Des lettres nouvellement traduites offrent une vision indigène de la naissance sanglante du Brésil

En 1645, une guerre sanglante fait rage entre les colons néerlandais et l’empire portugais à propos des plantations de sucre du nord-est du Brésil.

Les Potiguara, une puissante nation indigène, étaient pris au piège de part et d’autre du conflit. Leurs chefs rédigeaient une série de lettres en langue tupi, incitant leurs proches à franchir les lignes ennemies.

Aujourd’hui, une nouvelle traduction minutieuse de cette correspondance a été saluée comme une « grande réussite » qui jette un nouvel éclairage sur ces sources uniques écrites par un peuple autochtone.

La publication à venir est le fruit de 30 ans de travail d’Eduardo de Almeida Navarro, spécialiste des langues indigènes classiques à l’université de São Paulo.

« C’est extrêmement excitant de pouvoir apporter cette contribution à l’histoire de mon pays », a déclaré M. Navarro.

Les lettres ont été découvertes pour la première fois dans les archives néerlandaises en 1885, mais les textes étaient tachés et mélangés.
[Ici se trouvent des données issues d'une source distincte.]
(** * Break Reminder: session timer, activity monitor and settings store

    A shallow embedding of [complete_integrated_app.py] (the integrated
    application) and of [standalone-break-reminder.py] (the standalone
    variant), with the properties of the timer state machine, of the
    activity monitor and of the JSON settings file proved about it.

    Conventions.
    - Python exceptions are values of [exn]; a call that may raise returns a
      [res]; methods that mutate [self] and may raise live in the monad
      [M S], which keeps the mutations done before the exception.
    - A [tk.StringVar] is a [string], a [tk.BooleanVar] a [bool].
    - Readings of [time.time()] are integers in a fixed unit.
    - The timer thread, the monitor thread and the listeners are interleaved
      at the grain of one loop pass and one callback.
    - The attribute dictionary of an object and a parsed JSON object are
      [gmap string pyval]. *)

From Stdlib Require Import ZArith Ascii String List Bool Lia DecimalString DecimalZ.
From stdpp Require Import base option strings gmap.

Local Open Scope string_scope.
Local Open Scope Z_scope.

(** ** Exceptions and results *)

(** The exception classes the modelled code can meet.  [JSONDecodeError]
    and [UnicodeDecodeError] are subclasses of [ValueError] and are
    represented by it. *)
Inductive exn : Type :=
| ValueError
| AttributeError
| OSError
| TypeError.

Inductive res (A : Type) : Type :=
| Ok (a : A)
| Raise (e : exn).
Arguments Ok {A} a.
Arguments Raise {A} e.

(** [except (ValueError, AttributeError)]: does the handler catch [e]? *)
Definition value_or_attribute_error (e : exn) : bool :=
  match e with
  | ValueError | AttributeError => true
  | _ => false
  end.

Definition is_value_error (e : exn) : bool :=
  match e with
  | ValueError => true
  | _ => false
  end.

(** ** The state-and-exception monad *)

Module Py.

Definition M (S A : Type) : Type := S -> res A * S.

Definition ret {S A} (a : A) : M S A := fun s => (Ok a, s).

Definition bind {S A B} (m : M S A) (k : A -> M S B) : M S B :=
  fun s =>
    match m s with
    | (Ok a, s') => k a s'
    | (Raise e, s') => (Raise e, s')
    end.

Definition raise {S A} (e : exn) : M S A := fun s => (Raise e, s).

Definition get {S} : M S S := fun s => (Ok s, s).

Definition modify {S} (f : S -> S) : M S unit := fun s => (Ok tt, f s).

(** Lift a pure computation that may raise. *)
Definition lift {S A} (r : res A) : M S A := fun s => (r, s).

(** [try: body  except <classes>: handler].  The handler runs in the state
    the body left behind. *)
Definition try_except {S A} (body : M S A) (catches : exn -> bool)
    (handler : M S A) : M S A :=
  fun s =>
    match body s with
    | (Ok a, s') => (Ok a, s')
    | (Raise e, s') => if catches e then handler s' else (Raise e, s')
    end.

(** A bare [except:] catches everything. *)
Definition any_exception (e : exn) : bool := true.

(** [for x in l: body x] *)
Fixpoint for_each {S A} (l : list A) (body : A -> M S unit) : M S unit :=
  match l with
  | [] => ret tt
  | x :: l' => bind (body x) (fun _ => for_each l' body)
  end.

End Py.

Notation "x <- m ;; k" := (Py.bind m (fun x => k))
  (at level 100, m at next level, right associativity).
Notation "m ;;; k" := (Py.bind m (fun _ => k))
  (at level 100, right associativity).

(** ** [int(text)] on the text of an entry field *)

Module PyInt.
(** * Caveat evaluation (pkg/caveats/eval.go)

    A shallow embedding of the caveat evaluation entry points of
    [pkg/caveats/eval.go] and of the result accessors, together with the
    parts of Go's [strings] and [regexp] packages that the file uses.

    The CEL runtime ([env.Program], [cel.PartialVars], [prg.Eval],
    [interpreter.PruneAst]) is a collaborator of the file and not part of
    it: the embedding of the source takes it as a record of functions,
    [CelRuntime], so that what is proved about the source alone holds for
    every runtime.  [Module Engine] gives one runtime, modelled from the
    specification's description of the evaluation engine and of the
    residual pruner; what depends on how expressions evaluate is proved on
    it. *)

From Stdlib Require Import ZArith NArith Strings.String Strings.Ascii.
From stdpp Require Import base option list strings gmap pretty.

Open Scope string_scope.
Open Scope list_scope.

(* ===================================================================== *)
(** ** Go values: errors, results and panics *)
(* ===================================================================== *)

(** A Go [(T, error)] return: the source only ever returns [(v, nil)] or
    [(nil, err)].  An [error] is kept as its [Error()] text. *)
Inductive Result (A : Type) : Type :=
| Ok (a : A)
| Error (msg : string).
Arguments Ok {A} a.
Arguments Error {A} msg.
(** X18.  Pressing on the bar of a note, [_onMovePress]: a move begins and
    the floored point of the event is recorded.  With the right button
    (3) the box of the entry is toggled and the note's [entry_is_visible]
    becomes the new visibility of the box, whatever the flag was;
    with another button it stays.  The press saves the note: its state
    record holds that visibility and its text file holds its text. *)
Theorem _onMovePress_toggles_entry this button coords p w :
  let n := heap w !!! this in
  let box := if button =? 3 then negb (_entryBox_visible p)
             else _entryBox_visible p in
  let visible := if button =? 3 then negb (_entryBox_visible p)
                 else NoteBox.entry_is_visible n in
  exists w' d,
    _onMovePress host this button coords p w
    = Return (mkPointer (JS.Math_floor (fst coords))
                (JS.Math_floor (snd coords)) true false box) w'
    /\ NoteBox.entry_is_visible (heap w' !!! this) = visible
    /\ state_files w' !! NoteBox.id n = Some (Parsed d)
    /\ stateData.entryVisible d = JS.VBool visible
    /\ text_files w' !! NoteBox.id n = Some (NoteBox.noteEntry_text n).
Proof.
  intros n box visible. unfold _onMovePress, _onPressCommon, _redraw.
  assert (Hsave : forall wu pu,
    NoteBox.entry_is_visible (heap wu !!! this) = visible ->
    NoteBox.id (heap wu !!! this) = NoteBox.id n ->
    NoteBox.noteEntry_text (heap wu !!! this) = NoteBox.noteEntry_text n ->
    _entryBox_visible pu = box ->
    exists w' d,
      (p0 ← (onlySave host this true;;
            ret (mkPointer (JS.Math_floor (fst coords))
                   (JS.Math_floor (snd coords)) (_isMoving pu)
                   (_isResizing pu) (_entryBox_visible pu)));
       ret (mkPointer (grabX p0) (grabY p0) true false
              (_entryBox_visible p0))) wu
      = Return (mkPointer (JS.Math_floor (fst coords))
                  (JS.Math_floor (snd coords)) true false box) w'
      /\ NoteBox.entry_is_visible (heap w' !!! this) = visible
      /\ state_files w' !! NoteBox.id n = Some (Parsed d)
      /\ stateData.entryVisible d = JS.VBool visible
      /\ text_files w' !! NoteBox.id n = Some (NoteBox.noteEntry_text n)).
  { intros wu pu Hv Hid Htx Hbox.
    destruct (onlySave_effect host this wu) as (w1 & Hloc & Hrun).
    destruct Hloc as [_ _ _ _ [_ _ _ _ Hv1 Ht1 _] Hid1 _ _].
    unfold bind. rewrite Hrun. cbn [ret grabX grabY _entryBox_visible].
    rewrite Hbox. do 2 eexists. split; [reflexivity|].
    unfold text_written, state_written.
    cbn [heap state_files text_files set_journal set_state_files
         set_text_files].
    rewrite Hid1, Hid, Hv1, Hv, Ht1, Htx, !lookup_insert_eq.
    split_and!; try done. simpl. by rewrite Hv1, Hv. }
  unfold box, visible in *.
  destruct (button =? 3).
  - rewrite bind_assoc, bind_update, bind_ret.
    apply Hsave; by rewrite ?with_note_lookup.
  - rewrite bind_ret. by apply Hsave.
Qed.

(** X19.  A drag that ends is saved: after a motion during a move,
    [_onRelease] returns, ends the move, leaves the note as the motion has
    left it, on screen, and writes its state record (the position
    floored) and its text file. *)
Theorem drag_then_release_is_saved this coords p w :
  _isMoving p = true ->
  exists p1 p2 w1 w2,
    _onMoveMotion host this coords p w = Return p1 w1
    /\ _onRelease host this p1 w1 = Return p2 w2
    /\ _isMoving p2 = false /\ _isResizing p2 = false
    /\ heap w2 = heap w1
    /\ on_screen host (heap w2 !!! this) = true
    /\ state_files w2 !! NoteBox.id (heap w !!! this)
       = Some (Parsed (stateData.json
                         (_saveState_stateData (heap w2 !!! this))))
    /\ text_files w2 !! NoteBox.id (heap w !!! this)
       = Some (NoteBox.noteEntry_text (heap w !!! this)).
Proof.
  intros Hmoving. unfold _onMoveMotion. rewrite Hmoving. cbn [negb].
  destruct (_moveTo_effect this (JS.Math_floor (fst coords))
              (JS.Math_floor (snd coords)) p w)
    as (w1 & Hrun & _ & Hon & [_ _ _ _ _ Htx _] & Hid & _).
  destruct (on_screen_numeric _ Hon) as [Hx Hy].
  do 2 eexists. exists w1. eexists. split; [exact Hrun|].
  unfold _onRelease, bind. rewrite _saveState_numeric by done.
  rewrite _saveText_eval. split; [reflexivity|].
  unfold text_written, state_written.
  cbn [heap state_files text_files set_journal set_state_files
       set_text_files _isMoving _isResizing].
  rewrite Hid, Htx, !lookup_insert_eq. by split_and!.
Qed.
(** * Further properties *)

(** ** Declaring the field *)

(** X1: declaring the field and attaching it to a model ([__init__], then
    [contribute_to_class]) fails exactly when the keyword [unique] is
    given, whatever its value, or when a [unique_together] constraint of
    the model names the field, and then with [TypeError]; otherwise the
    field keeps the default it was given, counts no more [auto_now]
    fields than the model has fields, has no collection exactly when none
    was given, and a single name has become a tuple of one. *)
Theorem declaration_errors dflt coll unique name unique_together auto_now :
  let attached :=
    match __init__ dflt coll unique with
    | Ok d => contribute_to_class d name unique_together auto_now
    | Raise e => Raise e
    end in
  (attached = Raise TypeError <->
   unique <> None \/ exists constraint, In constraint unique_together /\ In name constraint) /\
  (forall self, attached = Ok self ->
     default self = dflt /\
     (auto_now_fields self <= length auto_now)%nat /\
     (collection self = None <-> coll = NoCollection) /\
     (forall n, coll = OneName n -> collection self = Some [n])) /\
  (forall e, attached = Raise e -> e = TypeError).
Proof.
  cbn zeta. unfold __init__, contribute_to_class.
  destruct unique as [b|].
  - split; [|split].
    + split; [intros _; left; discriminate|reflexivity].
    + discriminate.
    + intros e E. now inversion E.
  - destruct (existsb _ unique_together) eqn:E.
    + split; [|split].
      * split; [|reflexivity]. intros _. right.
        apply existsb_exists in E. destruct E as [c [Hc E]].
        apply existsb_exists in E. destruct E as [n [Hn E]].
        apply Nat.eqb_eq in E. subst n. eauto.
      * discriminate.
      * intros e E'. now inversion E'.
    + split; [|split].
      * split; [discriminate|]. intros [H|[c [Hc Hn]]]; [congruence|].
        exfalso. assert (existsb (fun constraint => existsb (Nat.eqb name) constraint)
                           unique_together = true).
        { apply existsb_exists. exists c. split; [assumption|].
          apply existsb_exists. exists name. split; [assumption|apply Nat.eqb_refl]. }
        congruence.
      * intros self H. inversion H; subst. cbn.
        split; [reflexivity|]. split; [apply filter_length_le|].
        split; [destruct coll; split; congruence|]. intros n ->. reflexivity.
      * discriminate.
Qed.

(** ** The accessors and the collection *)

(** X2: the accessor returns what was last assigned, [None] standing
    for the default of the field, on a new instance as on one that has a
    cache; an assignment keeps the current position of the cache, and a
    second assignment replaces the first. *)
Theorem set_then_get self i v v' p fs s :
  get_position (Instance p fs (init_position self v) s) = Some (requested self v) /\
  get_position (set_position self i v) = Some (requested self v) /\
  fst (cache (set_position self i v)) = fst (cache i) /\
  set_position self (set_position self i v) v' = set_position self i v'.
Proof. destruct i as [p0 fs0 [c u] s0]. repeat split. Qed.

(** X3: the querysets of [get_collection] partition the table: a row is
    in the collection of the instance built from it, and a row in the
    collection of an instance selects the same rows as that instance. *)
Theorem collections_partition self i r :
  get_collection self (instance_of_row r) r = true /\
  (get_collection self i r = true ->
   forall r', get_collection self (instance_of_row r) r' = get_collection self i r').
Proof.
  split.
  - rewrite get_collection_key. apply in_collection_eq. reflexivity.
  - intros H r'. rewrite get_collection_key in H. apply in_collection_eq in H.
    rewrite !get_collection_key. cbn [instance_of_row fields]. now rewrite H.
Qed.

(** X4: lines 100 to 115 of [pre_save] leave a resolved position as it
    is: resolving twice is resolving once. *)
Theorem resolve_position_idempotent m r :
  0 <= m ->
  resolve_position m (resolve_position m r) = resolve_position m r.
Proof.
  intros Hm. apply resolve_position_valid. now apply resolve_position_range.
Qed.

Lemma resolve_position_idempotent_witness :
  resolve_position 4 (resolve_position 4 (-7)) = resolve_position 4 (-7).
Proof. apply resolve_position_idempotent. lia. Defined.

(** ** What a method may change in the table *)

Lemma Forall2_same {A} (R : A -> A -> Prop) (l : list A) :
  (forall a, R a a) -> Forall2 R l l.
Proof. intros H. induction l; constructor; auto. Qed.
De nombreux mots ne figuraient pas dans les glossaires existants du tupi, qui nous donne des mots comme piranha et jaguar. En 1906, un traducteur frustré a qualifié les lettres de « véritables énigmes ».

Navarro a passé des décennies à compiler un ancien dictionnaire tupi complet, en s’appuyant sur les récits de commerçants français et de boucaniers anglais. Cela l’a aidé à traduire intégralement les lettres, révélant les efforts désespérés des chefs Potiguara pour sauver leur peuple de la destruction.

« Pourquoi, » écrit Felipe Camarão, un capitaine de Potiguara combattant pour le Portugal, « fais-je la guerre contre des gens de notre propre sang ? … Venez à moi et je vous pardonnerai. Je vous ferai renouer avec votre ancienne culture. Ceux qui restent là seront détruits. »

Les supplications de Camarão sont rejetées : son messager est exécuté par Pedro Poti, un chef rival qui avait passé cinq ans aux Pays-Bas et s’était converti au calvinisme.

Les Hollandais sont finalement expulsés du Brésil. Camarão est anobli ; Poti est torturé et meurt sur un bateau à destination du Portugal. De nombreux Potiguaras ont été massacrés, bien que certains aient résisté dans la forêt.

Le travail de Navarro a été applaudi par les 20 000 Potiguara qui vivent encore dans l’État de Paraíba, au nord-est du Brésil.

« Pour nous, c’est une grande réussite », a déclaré Pedro Ka’Aguasu Potiguara, un enseignant d’Ibicoara. « Les lettres sont pleines de détails et d’informations, et très importantes pour notre peuple. Elles montrent qu’il y a 400 ans, nous étions l’un des seuls peuples indigènes à savoir écrire. »

Les prêtres portugais ont interdit aux Potiguara de parler le tupi au milieu des années 1700, ce qui fait partie de siècles de « pillage, de domination et de génocide » européens, a-t-il déploré.

Mais depuis 2001, avec l’aide de Navarro, son peuple a retrouvé sa langue perdue.

« Avant, nous ne parlions que quelques mots. Maintenant, nous avons commencé à enseigner le tupi à nos enfants, par la musique, le chant et l’écriture, jusqu’au collège. Ils apprennent très vite », a déclaré Ka’Aguasu Potiguara, qui souhaite que les missives soient envoyées au Brésil pour que son peuple puisse en prendre connaissance en personne.

Poti et ceux qui se sont rangés du côté des Hollandais sont souvent considérés au Brésil comme des « traîtres », tandis que Camarão est officiellement reconnu comme un héros, a déclaré Mark Meuwese, historien à l’université de Winnipeg. La nouvelle traduction pourrait remettre en question cette représentation bidimensionnelle, a-t-il suggéré.

« Chacun voulait le meilleur pour les Potiguara », a soutenu Nathália Galdino, étudiante infirmière et militante politique de l’Alto do Tambá. "Dans les lettres de Felipe Camarão, je peux sentir sa douleur, d’être divisé en tant que peuple.

« Mais ces ancêtres ont essayé de trouver un moyen d’avancer, pour que nous, les Potiguaras d’aujourd’hui, puissions être en vie aujourd’hui, nous battre pour notre culture et élever nos enfants sur notre propre territoire », a-t-elle ajouté.

« Même s’ils étaient dans des camps opposés, tous avaient le rêve de reconstruire leur terre et de poursuivre leurs traditions », a convenu Ka’Aguasu Potiguara. « Chacun d’entre eux était un héros ».